Wednesday, October 30, 2013

At Kylie's





Diamond Head has its own special illusion. Anyone who comes there is filled with a wild resolution to stay for ever. No man but is possessed  with the urge to bend Diamond Head to his secret longings, to make it his own. Diamond Head deals with them. It outlasts. Its great lump of basalt was doing just this a few hundred years ago when captain Cook and his crew of constipated heros swept past, claiming the continent in a distant and gentlemanly manner. They heard the roar of the cliffs as so many cheers for their passing, a bombardment of welcome salutes. And Diamond Head will give a belch and a roar for the passing of all who come after him.

Kylie Tennant, The Man on the Headland (1971)


We came to Diamond Head (Dimandead) in the late afternoon of a hot, dry and windy day a couple of weeks ago, having left Canberra about 8 am. We did not know it, but the state was burning to the south in our beloved Blue Mountains.
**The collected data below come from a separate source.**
(** * Turn sequencing, clocks and coordinate mapping of the chess front end

    A shallow embedding of [enhanced_chess.py] ([ChessGame]): the session
    state is a record, one pass of the event loop of [ChessGame.run] is a
    function on that record, and the collaborators the program delegates to
    (the rules library, the engine process, the wall clock, the pointer) are
    inputs of those functions. *)

From Stdlib Require Import ZArith QArith Qround Lqa Lia Ascii String.
From stdpp Require Import base option list strings gmap pretty.

Local Open Scope Z_scope.

(** ** Layout constants *)

Definition WINDOW_SIZE : Z := 1000.
Definition BOARD_SIZE : Z := 600.
Definition SQUARE_SIZE : Z := BOARD_SIZE / 8.
Definition MARGIN : Z := 50.

(** ** The squares of the rules library

    [chess.Square] is an [int] in [0, 64); [chess.square_file],
    [chess.square_rank] and [chess.square] are the library's one-line bit
    manipulations. *)

Definition Square := Z.

Definition square_file (sq : Square) : Z := Z.land sq 7.
Definition square_rank (sq : Square) : Z := Z.shiftr sq 3.
Definition chess_square (file rank : Z) : Square := rank * 8 + file.

(** [player_color] is [None] before the choice, [True] for White and [False]
    for Black; the code only ever tests its truth value. *)

Definition truthy (player_color : option bool) : bool :=
  match player_color with
  | Some true => true
  | _ => false
  end.

(** ** Coordinate mapping *)

Definition square_to_pixel (player_color : option bool) (square : Square) : Z * Z :=
  let rank := square_rank square in
  let file := square_file square in
  let rank := if truthy player_color then 7 - rank else rank in
  let x := MARGIN + file * SQUARE_SIZE in
  let y := MARGIN + rank * SQUARE_SIZE in
  (x, y).

Definition pixel_to_square (player_color : option bool) (pos : Z * Z) : option Square :=
  let '(x, y) := pos in
  if negb ((MARGIN <=? x) && (x <? MARGIN + BOARD_SIZE) &&
           (MARGIN <=? y) && (y <? MARGIN + BOARD_SIZE))
  then None
  else
    let file := (x - MARGIN) / SQUARE_SIZE in
    let rank := (y - MARGIN) / SQUARE_SIZE in
    let rank := if truthy player_color then 7 - rank else rank in
    if (0 <=? file) && (file <? 8) && (0 <=? rank) && (rank <? 8)
    then Some (chess_square file rank)
    else None.

(** [pygame.Rect(left, top, width, height).collidepoint(pos)]. *)

Record Rect := { left : Z; top : Z; width : Z; height : Z }.

Definition collidepoint (r : Rect) (pos : Z * Z) : bool :=
  (left r <=? pos.1) && (pos.1 <? left r + width r) &&
  (top r <=? pos.2) && (pos.2 <? top r + height r).

(** The on-screen rectangle of a square, as [draw_highlights] paints it. *)

Definition square_rect (player_color : option bool) (square : Square) : Rect :=
  let '(x, y) := square_to_pixel player_color square in
  {| left := x; top := y; width := SQUARE_SIZE; height := SQUARE_SIZE |}.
It was a day of complete fire ban; we knew that, so cold baked beans for dinner. We called in at Diamond Head camp ground to register and pay our camp fees. The ranger was away till a quarter to 5, so we waited, wandering down to the beach. A storm was brewing.

Back at the Ranger's office, it began to rain, fat drops making us take shelter under the overhang of the roof. Nearby kangaroos, used to people, hopped over at once to also take shelter under the roof, though around the corner of the building from where we were.

The Diamond Head camp ground is the most popular, full of motor homes and caravans. Simple campers, we prefer the seclusion and privacy of the Kylie's Hut area, a kilometre or two away, at Indian Head.

In the 1940s, the writer Kylie Tennant moved to nearby Laurieton where her husband got a job as school principal.  They stayed many years; both their children were born there.

And it was there that Kylie met Ernie Metcalfe, the 'mad hermit' of Diamond Head, whose family had a farm there (very little farming seemed to be actually done). Later, in 1971, she published a memoir of their time there, naming it The Man on the Headland as a tribute to Ernie, whose story this also is.

Ernie was neither mad nor a hermit; Kylie described him as the 'most sociable of men'. He loved beer, but because he couldn't afford to shout (buy a round of drinks for others), he did not go to the pub.  He was the archetypal bushman, happy to rough it as long as he had his freedom.

Kylie and her husband Roddy befriended him. He'd come around and play chess with Roddy, and borrow books. He read all Dickens, Tolstoy and Balzac, as well as stories of Polar and African explorers.

And Kylie would go to stay out at Ernie's because she loved the bush; it gave her time to think and write, and was a good place to take her first baby, Benison, to give her plenty of sun and air.  She wanted to build a hut to stay in and insisted on paying a fair price for the land Ernie wanted to give her. He was astounded that it was worth sixty five pounds.


In 1976, she gave the land and hut to the National Parks, and the whole headland is now national park.





We first went there over 30 years ago, and then not till earlier this year. The hut has been moved, and fixed up somewhat, so it's not quite as it was described in the book, or what it was like when we first went there.

There are now large swathes of grassed area (there are about 80 camp sites, though both times we've been there this year there were only three lots of campers. From the hut, which may be used in an emergency to sleep in, it is only a short walk down to the beach.

In her book, Kylie talks of the rutile sand miners coming in next door. (Sand mining disrupted the dunes and bush all the way along the coast and left the curse of the weed bitou bush, which they used to revegetate.  She hated having them there, for the the damage they did to the beach and bush, and the noise of the machinery, but Ernie was phlegmatic. 'You'll never know in fifty years,' he said.

Bitou bush is a noxious weed, but the bush has fairly well recovered, sixty years later. maybe Ernie was right.


I met Kylie Tennant in the early 1970s. She came in to the magazine where I was an editorial assistant to see the two women I worked with, notable children's writers both. I had tea with her a few times, and found her warm, generous, and good-humoured.

As are all her books, and especially The Man on the Headland. It has the kind of humour that speaks of a particular brand of Australian resilience.

When I camp at Kylie's I feel that she and Ernie are there with me, that I am entirely welcome. It's a good feeling, rather like coming home.


Tennant and her family later moved away to Sydney, but they kept the hut, and went to visit. Ernie also visited them in Sydney.

After he died:


A year later, my son coming back from Dimandead said, "You were right about Ernie. He's still there." Somehow the memory of his old army hat has left him. He is always bareheaded in the sunlight. If I did not turn round Ernie could be heard talking of the weather and the birds. Dimandead shines now with more splendid light. It is not every day that a headland takes to itself the soul of a man.